Isolation and Characterization of Staphylococcal Bacteriophages targeting MRSA

Student Presenter(s): Hamza Nagarwala
Faculty Mentor: Bryan Gibb
School/College: Arts and Sciences, Old Westbury

Methicillin-resistant Staphylococcus aureus (MRSA) is listed as a serious threat by the CDC due to its prevalence and antibiotic resistance. About 2% of all people carry MRSA on their skin or in their nose, which can turn into a severe infection when the skin is broken during injury or surgery. This makes them a potential danger post-surgery, especially in orthopedic surgeries. Surgical site infections of MRSA have a mortality rate of 12.9%. MRSA infections of the bone are difficult to treat with antibiotics, so alternative therapeutic strategies are needed. Bacteriophages are viruses that infect bacteria and may be useful as therapeutics to treat bacterial infections, including those caused by MRSA. To explore the potential of bacteriophage therapy in orthopedic infections, we isolated a bacteriophage that infects a bioluminescent strain of MRSA developed for a mouse-infection model that enables visualization of the bacterial infection in a living mouse.
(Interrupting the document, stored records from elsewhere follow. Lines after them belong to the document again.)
Definition consumePasswordResetChallenge s id (codeHash newPasswordHash : string)
    (maxAttempts : Z) (buildMail : option MailDeliveryBuilder) (fence : option Fence)
    (clock : Clock) : Store * res PasswordResetCompletion :=
  let now := clock 0 in
  match Store_passwordResets s !! id with
  | None => (s, Err ErrUnauthenticated)
  | Some challenge =>
    if bool_decide (is_Some (PasswordResetChallenge_ConsumedAt challenge))
       || negb (After (PasswordResetChallenge_ExpiresAt challenge) now)
       || (maxAttempts <=? PasswordResetChallenge_Attempts challenge)%Z
    then (s, Err ErrUnauthenticated)
    else if negb (bool_decide (PasswordResetChallenge_CodeHash challenge = codeHash))
    then (s <| Store_passwordResets ::=
            <[id := challenge <| PasswordResetChallenge_Attempts ::= (λ n, int64_wrap (n + 1)) |>]> |>,
          Err ErrUnauthenticated)
    else
      match Store_users s !! PasswordResetChallenge_UserID challenge with
      | None => (s, Err ErrUnauthenticated)
      | Some user =>
        if bool_decide (User_PasswordHash user = "") then (s, Err ErrUnauthenticated)
        else
          match buildDelivery buildMail (User_Email user) MailDeliveryPasswordChanged id with
          | Err e => (s, Err e)
          | Ok delivery =>
            match fence ≫= λ f, f (User_ID user) with
            | Some e => (s, Err e)
            | None =>
              (applyReset s id user newPasswordHash now delivery,
               Ok (mkPasswordResetCompletion (User_ID user) (User_Email user)))
            end
          end
      end
  end.

Definition ConsumePasswordResetChallenge s id codeHash newPasswordHash maxAttempts clock :
    Store * res string :=
  match consumePasswordResetChallenge s id codeHash newPasswordHash maxAttempts None None clock with
  | (s, Ok completion) => (s, Ok (PasswordResetCompletion_Email completion))
  | (s, Err e) => (s, Err e)
  end.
We isolated two phages from commercial cocktails used for treating infections in eastern Europe that infect both the clinical S.aureus strain. These bacteriophages infected the strain inconsistently and only when the host was grown at 30 °C. To improve the therapeutic potential of these bacteriophages, we conducted sequential propagation at 37 °C to select for mutants that infect better at the body temperature of a mouse.